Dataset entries

Lemma InstallTransportCallbacks_leads bu self s (Q : unit -> stream -> seen -> Prop) : climbing true bu at_mbed_name self s ->
  (forall s', climbing true bu at_mbed_bio self s' -> Q tt self s') -> leads MbedTlsStream_InstallTransportCallbacks self s Q.
Proof using.
  intros Hs HQ. unfold MbedTlsStream_InstallTransportCallbacks, SslContext, tls_quiet. tleads_on.
  eapply (ssl_call_leads _ (fun l _ => l <| ml_Bio := true |>) at_mbed_name); [done | by intros ? ? ? ? ? ? [? _] | done | exact Hs |]. clear s Hs. intros answer s Hs. tleads_on. apply HQ.
  eapply climbing_weaken; [| exact Hs]. by intros lib' Hd p inst n te (lib & [Ht Hn] & -> & _).
Qed.
(** The verdict of mbedTLS, which changes nothing else. *)
Lemma verify_result_leads bu self s (Q : Z -> stream -> seen -> Prop) : climbing true bu at_mbed_bio self s ->
  (forall answer s', climbing true bu (fun lib Hd p inst n te => at_mbed_bio lib Hd p inst n te /\ ml_Verdict lib = Some answer) self s' -> Q answer self s') ->
  leads (tls_call (mbedtls_ssl_get_verify_result (ms_SslContext (tl_Handles self)))) self s Q.
Proof using.
  intros Hs HQ. eapply (ssl_call_leads _ (fun l answer => l <| ml_Verdict := Some answer |>) at_mbed_bio); [done | by intros ? ? ? ? ? ? [[? _] _] | done | exact Hs |].
  clear s Hs. intros answer s Hs. apply HQ. eapply climbing_weaken; [| exact Hs]. by intros lib' Hd p inst n te (lib & Ht & -> & _).
Qed.
Lemma MbedRefusalDetail_leads bu self s (Q : Z -> stream -> seen -> Prop) : climbing true bu at_mbed_bio self s ->
  (forall detail s', climbing true bu at_mbed_bio self s' -> Q detail self s') -> leads (MbedTlsStream_RefusalDetail codes) self s Q.
Proof using.
  intros Hs HQ. unfold MbedTlsStream_RefusalDetail, SslContext. tleads_on. destruct (ms_RefusedVerdict _ =? 0); tleads_on; [| by apply HQ].
  apply (verify_result_leads _ _ _ _ Hs). clear s Hs. intros answer s Hs. tleads_on. apply HQ. eapply climbing_weaken; [| exact Hs]. by intros ? ? ? ? ? ? [? _].
Qed.
Lemma mbed_handshake_judging h' inst p Hd lib tr cr up bu rs' ws' : judging_keeps K LP base cfg h' cr inst p Hd lib tr cr up bu rs' ws'
  (fun n te => te_Installed te = inst /\ mbed_ledger inst n (te_Checks te)).
Proof using OK fits scratch_bytes area_fits area_bytes.
  intros check n te [Hi Hl]. eapply tleads_mono; [apply MbedVerifyPeer_leads |]. intros r self' s' (n' & digests & -> & -> & Hj). exists n', digests. split; [done |]. split; [done |].
  split; [done |]. cbn [te_Checks]. by eapply mbed_ledger_judged.
Qed.
Lemma mbed_bio_linked lib Hd p inst n te : at_mbed_bio lib Hd p inst n te -> mbedtls_linked lib Hd.
Proof using. by intros [[Hs _] _]; eapply session_linked. Qed.
Lemma MbedTurn_leads bu self s : climbing true bu at_mbed_bio self s -> leads (MbedTlsStream_Turn codes scratch area) self s (fun turn self' s' =>
  match turn with HandshakeOver true => climbing true bu at_mbed_bio self' s' | HandshakeOver false => falling self' s' | _ => climbing true bu at_mbed_bio self' s' end).
Proof using OK fits scratch_bytes area_fits area_bytes.
  intros (inst & p & Hd & n & lib & warnings & te & -> & -> & Hw & (((([E1 E2] & Hu & Hb) & Hr & (Hpa & Hpi & Hpl)) & Hn) & Hbio)). unfold MbedTlsStream_Turn, session. tleads_on.
  eapply tleads_mono; [apply (perform_leads K LP mbedtls_callbacks) with (J := fun n te => te_Installed te = inst /\ mbed_ledger inst n (te_Checks te)) (F := fun _ => True) |].
  - apply mbed_handshake_judging.
  - done.
  - intros e. apply ends_anyhow.
  - cbn. rewrite E2, same_address, Hb, Hbio, Hn by done. done.
  - intros r self' s' (n' & te' & -> & -> & Hbelow & [Hi Hl] & _).
    match goal with |- leads _ ?self' ?s' _ => assert (Hs' : climbing true bu at_mbed_bio self' s') end.
    { do 7 eexists. split; [done |]. split; [done |]. split; [by rewrite Hbelow |]. unfold at_mbed_bio, at_mbed_name, at_mbed_session, context_set_up, mbedtls_linked, mbed_peer_noted. split_and!; done || apply Hr. }
    tleads_on. destruct (fst r =? 0); tleads_on; [done |]. destruct (negb _); tleads_on; [| done].
    apply (MbedRefusalDetail_leads _ _ _ _ Hs'). intros detail s1 Hs1. by tleads_on.
Qed.
Lemma PeerPassedVerification_rises : rises (MbedTlsStream_PeerPassedVerification codes scratch area) true at_mbed_bio true at_mbed_peer.
Proof using.
  intros bu self s Hs. unfold MbedTlsStream_PeerPassedVerification, SslContext. tleads_on. apply (verify_result_leads _ _ _ _ Hs). clear s Hs. intros verdict s Hs.
  destruct (MbedTlsStream_IsVerifyFailure verdict) eqn:Ev; cbn [negb]; tleads_on.
  2: { eapply climbing_weaken; [| exact Hs]. intros lib Hd p inst n te [Ht Hv]. split; [exact Ht | by exists verdict]. }
  assert (Hs' : climbing true bu at_mbed_bio self s) by (eapply climbing_weaken; [| exact Hs]; by intros ? ? ? ? ? ? [? _]).
  apply (MbedRefusalDetail_leads _ _ _ _ Hs'). clear s Hs Hs'. intros detail s Hs.
  apply (reported_leads K LP base cfg h rs ws mbedtls_linked at_mbed_peer at_mbed_bio true bu false); [exact mbed_bio_linked | done | exact Hs].
Qed.
Lemma MbedPrepare_rises : rises (MbedTlsStream_InstallCredentials codes scratch area &&! MbedTlsStream_BindContextToConfig codes scratch area &&! MbedTlsStream_ConfigureExpectedHostname codes scratch area)
  false (configured unjudged policed) true at_mbed_name.
Proof using.
  eapply climbs_and; [apply MbedInstallCredentials_rises |]. eapply climbs_and; [apply BindContextToConfig_rises | apply MbedConfigureExpectedHostname_rises].
Qed.
(** An Open up to the session, on which the peer is what the stage says; or down again. *)
Lemma MbedEstablish_leads addr self s : is_down mbedtls_idle base cfg h rs ws self s ->
  leads (MbedTlsStream_Establish codes scratch area addr) self s (fun b self' s' => if b : bool
    then exists bu, climbing true bu at_mbed_peer self' s'
    else exists faults h1, failed K (fell_below s') h faults h1 /\ is_down mbedtls_idle base cfg h1 (rs ++ faults) ws self' s').
Proof using OK fits scratch_bytes area_fits area_bytes.
  intros (inst & p & Hd & n & lib & bu & te & -> & -> & Hi). unfold MbedTlsStream_Establish, MbedTlsStream_PullProfile, TlsStream_PullProfile, mbedtls_set_notes.
  tleads_on. apply tleads_any_env. intros profile. tleads_on.
  set (Q := fun (b : bool) self' s' => if b then exists bu, climbing true bu at_mbed_peer self' s'
    else exists faults h1, failed K (fell_below s') h faults h1 /\ is_down mbedtls_idle base cfg h1 (rs ++ faults) ws self' s').
  assert (Hfall : forall self s, falling self s -> leads (if! negb false then MbedTlsStream_Close codes scratch area end! ;;; st_ret false) self s Q).
  { intros self s (cr & h1 & inst1 & p1 & Hd1 & n1 & lib1 & tr & bu1 & faults & te1 & -> & -> & Hf & Hl). cbn [negb]. apply tleads_bind. eapply tleads_mono; [by apply MbedClose_leads |].
    intros [] self' s' [Hd' Hbelow]. apply tleads_ret. exists faults, h1. by rewrite Hbelow. }
  rewrite Hi. eapply tleads_mono; [apply (open_transport_leads K LP base cfg h rs ws mbedtls_linked); [done | by split] |].
  intros [] self s Hs; [| do 2 (apply tleads_bind, tleads_ret); by apply Hfall]. eapply tleads_mono; [eapply ApplySslConfigDefaults_rises |].
  { eapply climbing_weaken; [| exact Hs]. by intros lib' Hd' p' inst' n' te' (-> & -> & _ & _ & -> & ->). }
  clear self s Hs. intros [] self s Hs; [| do 2 (apply tleads_bind, tleads_ret); by apply Hfall]. apply tleads_bind, tleads_bind.
  apply (ApplyTlsPolicy_leads _ _ _ _ Hs). clear s Hs. intros s Hs. apply tleads_bind, (ApplyCipherPolicy_leads _ _ _ _ Hs). clear s Hs. intros s Hs.
  apply tleads_bind, (ApplyCertProfilePolicy_leads _ _ _ _ Hs). clear s Hs. intros s Hs.
  eapply tleads_mono; [eapply MbedPrepare_rises; exact Hs |].
  clear self s Hs. intros [] self s Hs; [| apply tleads_bind, tleads_ret; by apply Hfall]. apply tleads_bind, tleads_bind.
  apply (InstallTransportCallbacks_leads _ _ _ _ Hs). clear s Hs. intros s Hs. apply tleads_and.
  eapply tleads_mono; [apply (PerformHandshake_leads K LP base cfg h rs ws mbedtls_linked at_mbed_bio at_mbed_bio (MbedTlsStream_Turn codes scratch area) mbed_bio_linked MbedTurn_leads bu _ _ Hs) |].
  clear self s Hs. intros [] self s Hs; [| by apply Hfall]. destruct Hs as [bu' Hs]. eapply tleads_mono; [eapply PeerPassedVerification_rises; exact Hs |].
  clear self s Hs. intros [] self s Hs; [| by apply Hfall]. cbn [negb]. tleads_on. by exists bu'.
Qed.
End opening.

(** ** The pack *)

Lemma mbedtls_pack_ok : pack_ok K LP MbedTlsStream_IsOpen (MbedTlsStream_Establish codes scratch area) (MbedTlsStream_NothingYet codes)
  (MbedTlsStream_Close codes scratch area) mbedtls_idle mbedtls_live mbedtls_linked.
Proof using OK fits scratch_bytes area_fits area_bytes.
  constructor.
  - apply mbedtls_callbacks.
  - by intros lib Hd ->.
  - intros lib Hd ([E1 E2] & Hu & Hb & Hbio). cbn. rewrite E2, same_address, Hu, Hb, Hbio, andb_false_r by done. by split_and!.
  - done.
  - done.
  - intros size Hsize. cbn. lia.
  - intros. by apply (ms_read_answers codes OK).
  - intros rc base cfg h inst p Hd n lib bu rs ws te Q _ HQ. unfold MbedTlsStream_NothingYet. by tleads_on.
  - intros. by apply MbedClose_leads.
  - intros addr base cfg h rs ws self s Hs. eapply tleads_mono; [by apply MbedEstablish_leads |]. intros [] self' s'; [| done]. intros [bu Hc]. exists bu.
    eapply climbing_weaken; [| exact Hc]. by intros lib Hd p inst n te [[[[(? & ? & ?) _] _] ?] _].
Qed.
Lemma mbedtls_initialises : initialises (V := mbedtls_given) (R := mbedtls_answer) (N := mbedtls_notes) (P := SolidSyslogMbedTlsProfile) (E := E) LP mbedtls_idle SolidSyslogMbedTlsStream_Initialise.
Proof using.
  intros config slot. unfold SolidSyslogMbedTlsStream_Initialise, TlsStream_Initialise, SslConfig, SslContext, nothing_done. destruct slot as [base cfg h ci inst p Hd n]. tleads_on.
  apply tleads_quiet. intros answer. eexists. split; [reflexivity |]. tleads_on. apply tleads_quiet. intros answer'. eexists. split; [reflexivity |].
  do 7 eexists. split; [reflexivity |]. by split_and!.
Qed.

PROBLEM TO WORK ON
Could you copy exactly the lines from the first line of the records above through the line containing "(** The verdict", both included, and nothing else?

SOLUTION FOR THIS PROBLEM
Lemma InstallTransportCallbacks_leads bu self s (Q : unit -> stream -> seen -> Prop) : climbing true bu at_mbed_name self s ->
  (forall s', climbing true bu at_mbed_bio self s' -> Q tt self s') -> leads MbedTlsStream_InstallTransportCallbacks self s Q.
Proof using.
  intros Hs HQ. unfold MbedTlsStream_InstallTransportCallbacks, SslContext, tls_quiet. tleads_on.
  eapply (ssl_call_leads _ (fun l _ => l <| ml_Bio := true |>) at_mbed_name); [done | by intros ? ? ? ? ? ? [? _] | done | exact Hs |]. clear s Hs. intros answer s Hs. tleads_on. apply HQ.
  eapply climbing_weaken; [| exact Hs]. by intros lib' Hd p inst n te (lib & [Ht Hn] & -> & _).
Qed.
(** The verdict of mbedTLS, which changes nothing else. *)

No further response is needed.